Task brief: If a line in the records below contains the word "found", copy it.

Data to process:
(** * Session management of the WMS API: login, refresh-token rotation, logout

    A shallow embedding of the three handlers registered by [authRoutes]
    (apps/api/src/routes/auth.routes.ts): POST /login, POST /refresh and
    POST /logout, together with the slice of the persistence layer they
    touch (the [users] and [refresh_tokens] tables reached through Prisma).

    Instants are JavaScript epoch milliseconds, kept in [Z].  Strings are
    [string].  A handler is a state transformer on the database that either
    completes with a reply or throws. *)

From Stdlib Require Import String List ZArith Bool Arith Lia.
Import ListNotations.

Local Open Scope string_scope.
Local Open Scope Z_scope.

(** ** Data model *)

Inductive UserRole : Type := SUPER_ADMIN | ADMIN | MANAGER | STAFF.

Module User.
Record t : Type := mk {
  id : string;
  email : string;
  password : option string;   (* nullable column; the bcrypt hash *)
  name : string;
  role : UserRole;
  active : bool
}.
End User.

(** Modelled from the spec: the Prisma schema is not among the sources.
    Section 3 of the specification gives the row of the refresh-token table:
    the digest of the raw token (the column the handlers call [token]), the
    owning user, the expiry instant and the nullable revocation instant; the
    handlers address a row by [id], the primary key the store assigns. *)
Module RefreshToken.
Record t : Type := mk {
  id : nat;
  token : string;
  userId : string;
  expiresAt : Z;
  revokedAt : option Z
}.
End RefreshToken.

Record Db : Type := mkDb {
  users : list User.t;
  refreshTokens : list RefreshToken.t
}.

(** The claims a token is signed over: [{ id, email, role }]. *)
Module TokenPayload.
Record t : Type := mk { id : string; email : string; role : UserRole }.
End TokenPayload.

(** The public user summary returned by /login: [{ id, email, name, role }]. *)
Module UserSummary.
Record t : Type := mk {
  id : string;
  email : string;
  name : string;
  role : UserRole
}.
End UserSummary.

(** ** Completions and the handler monad *)

Inductive Exn : Type :=
| P2002               (* Prisma: unique constraint failed *)
| P2025               (* Prisma: record to update not found *)
| JsonWebTokenError   (* verifyRefreshToken threw *)
| TypeError.          (* property read on null *)

Inductive Completion (A : Type) : Type :=
| Normal (a : A)
| Throw (e : Exn).
Arguments Normal {A} a.
Arguments Throw {A} e.

Definition Prisma (A : Type) : Type := Db -> Completion A * Db.

Definition ret {A : Type} (a : A) : Prisma A := fun db => (Normal a, db).

Definition throw {A : Type} (e : Exn) : Prisma A := fun db => (Throw e, db).

Definition bind {A B : Type} (m : Prisma A) (k : A -> Prisma B) : Prisma B :=
  fun db =>
    match m db with
    | (Normal a, db') => k a db'
    | (Throw e, db') => (Throw e, db')
    end.

(** [try { m } catch { h }]: the writes done before the throw stay. *)
Definition try_catch {A : Type} (m : Prisma A) (h : Prisma A) : Prisma A :=
  fun db =>
    match m db with
    | (Normal a, db') => (Normal a, db')
    | (Throw _, db') => h db'
    end.

Declare Scope prisma_scope.
Delimit Scope prisma_scope with prisma.
Notation "x <- m ;; k" := (bind m (fun x => k))
  (at level 100, m at next level, right associativity) : prisma_scope.
Notation "m ;;; k" := (bind m (fun _ => k))
  (at level 100, right associativity) : prisma_scope.

(** ** The persistence layer, as the handlers call it *)

Definition by_email (email : string) (u : User.t) : bool :=
  String.eqb (User.email u) email.

Definition by_user_id (id : string) (u : User.t) : bool :=
  String.eqb (User.id u) id.

Definition by_token (token : string) (r : RefreshToken.t) : bool :=
  String.eqb (RefreshToken.token r) token.

Definition by_id (id : nat) (r : RefreshToken.t) : bool :=
  Nat.eqb (RefreshToken.id r) id.

(** [prisma.user.findUnique({ where: { email } })] *)
Definition user_findUnique (email : string) : Prisma (option User.t) :=
  fun db => (Normal (find (by_email email) (users db)), db).

(** What [findUnique] on the refresh-token table returns with
    [include: { user: true }]: the row and the user it references. *)
Record StoredToken : Type := mkStored {
  row : RefreshToken.t;
  user : option User.t
}.

(** The row carrying [token], joined with its user. *)
Definition stored_token (token : string) (db : Db) : option StoredToken :=
  match find (by_token token) (refreshTokens db) with
  | Some r =>
      Some (mkStored r (find (by_user_id (RefreshToken.userId r)) (users db)))
  | None => None
  end.

(** [prisma.refreshToken.findUnique({ where: { token }, include: { user: true } })] *)
Definition refreshToken_findUnique (token : string) : Prisma (option StoredToken) :=
  fun db => (Normal (stored_token token db), db).

Definition set_revokedAt (at_ : Z) (r : RefreshToken.t) : RefreshToken.t :=
  RefreshToken.mk (RefreshToken.id r) (RefreshToken.token r)
    (RefreshToken.userId r) (RefreshToken.expiresAt r) (Some at_).

(** The rows after [revokedAt] is written to those with primary key [id]. *)
Definition revoke_id (id : nat) (at_ : Z) (rows : list RefreshToken.t)
  : list RefreshToken.t :=
  map (fun r => if by_id id r then set_revokedAt at_ r else r) rows.

(** The rows after [revokedAt] is written to those carrying [token]. *)
Definition revoke_token (token : string) (at_ : Z) (rows : list RefreshToken.t)
  : list RefreshToken.t :=
  map (fun r => if by_token token r then set_revokedAt at_ r else r) rows.

(** [prisma.refreshToken.update({ where: { id }, data: { revokedAt } })]:
    the row is selected by primary key alone; no matching row is P2025. *)
Definition refreshToken_update (id : nat) (revokedAt : Z) : Prisma unit :=
  fun db =>
    if existsb (by_id id) (refreshTokens db)
    then (Normal tt, mkDb (users db) (revoke_id id revokedAt (refreshTokens db)))
    else (Throw P2025, db).

(** [prisma.refreshToken.updateMany({ where: { token }, data: { revokedAt } })]:
    every matching row is written; matching none is not an error. *)
Definition refreshToken_updateMany (token : string) (revokedAt : Z) : Prisma unit :=
  fun db =>
    (Normal tt, mkDb (users db) (revoke_token token revokedAt (refreshTokens db))).

(** The primary key given to an inserted row: one not in use. *)
Definition fresh_id (rows : list RefreshToken.t) : nat :=
  S (list_max (map RefreshToken.id rows)).

(** [prisma.refreshToken.create({ data: { token, userId, expiresAt } })]:
    [token] is unique across rows, a duplicate is P2002 and writes nothing;
    [revokedAt] defaults to null. *)
Definition refreshToken_create (token userId : string) (expiresAt : Z) : Prisma unit :=
  fun db =>
    if existsb (by_token token) (refreshTokens db)
    then (Throw P2002, db)
    else (Normal tt,
          mkDb (users db)
            (refreshTokens db ++
               [RefreshToken.mk (fresh_id (refreshTokens db)) token userId expiresAt None])).

(** ** Requests, replies and the environment of one request *)

Record LoginBody : Type := mkLogin { email : string; password : string }.

Record RefreshTokenBody : Type := mkRefresh { refreshToken : string }.

Inductive Payload : Type :=
| LoginResult (accessToken refreshToken : string) (user : UserSummary.t)
| RefreshResult (accessToken refreshToken : string)
| LogoutResult (success : bool)
| ErrorResult (code message : string).

Record Reply : Type := mkReply { status : Z; payload : Payload }.

(** [reply.status(s).send({ error: { code, message } })] *)
Definition send_error (s : Z) (code message : string) : Reply :=
  mkReply s (ErrorResult code message).

(** A handler that returns an object answers 200. *)
Definition send_ok (p : Payload) : Reply := mkReply 200 p.

(** What one request observes of the process around it: the clock at each
    place the handler reads it, and the token issuer of @wms/auth (whose
    output depends on the signing secrets and the time of the call).
    [verifyRefreshToken] answers [None] where the function throws. *)
Record Env : Type := mkEnv {
  now_check : Z;    (* [new Date()] in the expiry comparison of /refresh *)
  now_revoke : Z;   (* [new Date()] written to [revokedAt] *)
  now_issue : Z;    (* [Date.now()] from which [expiresAt] is computed *)
  signAccessToken : TokenPayload.t -> string;
  signRefreshToken : TokenPayload.t -> string;
  verifyRefreshToken : string -> option TokenPayload.t
}.

Definition claims_of (u : User.t) : TokenPayload.t :=
  TokenPayload.mk (User.id u) (User.email u) (User.role u).

Definition summary_of (u : User.t) : UserSummary.t :=
  UserSummary.mk (User.id u) (User.email u) (User.name u) (User.role u).

(** [7 * 24 * 60 * 60 * 1000] *)
Definition SEVEN_DAYS_MS : Z := 7 * 24 * 60 * 60 * 1000.

(** JavaScript truthiness of a nullable string: null and "" are falsy. *)
Definition truthy_string (s : option string) : bool :=
  match s with
  | Some s' => negb (String.eqb s' "")
  | None => false
  end.

(** JavaScript truthiness of a nullable Date: every Date object is truthy. *)
Definition truthy_date (d : option Z) : bool :=
  match d with
  | Some _ => true
  | None => false
  end.

Definition INVALID_CREDENTIALS : Reply :=
  send_error 401 "INVALID_CREDENTIALS" "Invalid email or password".

Definition ACCOUNT_DISABLED : Reply :=
  send_error 403 "ACCOUNT_DISABLED" "Account is disabled".

Definition INVALID_OR_EXPIRED_TOKEN : Reply :=
  send_error 401 "INVALID_TOKEN" "Invalid or expired refresh token".

Definition INVALID_TOKEN : Reply :=
  send_error 401 "INVALID_TOKEN" "Invalid refresh token".

(** ** The handlers *)

Section Handlers.

(** [crypto.createHash("sha256").update(s).digest("hex")] *)
Variable sha256 : string -> string.

(** [verifyPassword(plain, hash)] of @wms/auth. *)
Variable verifyPassword : string -> string -> bool.

Local Open Scope prisma_scope.

(** POST /login, after [LoginSchema.parse]. *)
Definition login (env : Env) (body : LoginBody) : Prisma Reply :=
  found <- user_findUnique (email body) ;;
  match found with
  | None => ret INVALID_CREDENTIALS
  | Some user =>
      if negb (truthy_string (User.password user)) then ret INVALID_CREDENTIALS
      else
        let validPassword :=
          verifyPassword (password body)
            (match User.password user with Some h => h | None => "" end) in
        if negb validPassword then ret INVALID_CREDENTIALS
        else if negb (User.active user) then ret ACCOUNT_DISABLED
        else
          let accessToken := signAccessToken env (claims_of user) in
          let refreshToken := signRefreshToken env (claims_of user) in
          refreshToken_create (sha256 refreshToken) (User.id user)
            (now_issue env + SEVEN_DAYS_MS) ;;;
          ret (send_ok (LoginResult accessToken refreshToken (summary_of user)))
  end.

(** [verifyRefreshToken(token)], throwing where it rejects. *)
Definition verify_or_throw (env : Env) (token : string) : Prisma TokenPayload.t :=
  match verifyRefreshToken env token with
  | Some p => ret p
  | None => throw JsonWebTokenError
  end.

(** Reading [user.id] where [user] may be null. *)
Definition deref (u : option User.t) : Prisma User.t :=
  match u with
  | Some u' => ret u'
  | None => throw TypeError
  end.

Response area:
| P2025               (* Prisma: record to update not found *)
  found <- user_findUnique (email body) ;;
  match found with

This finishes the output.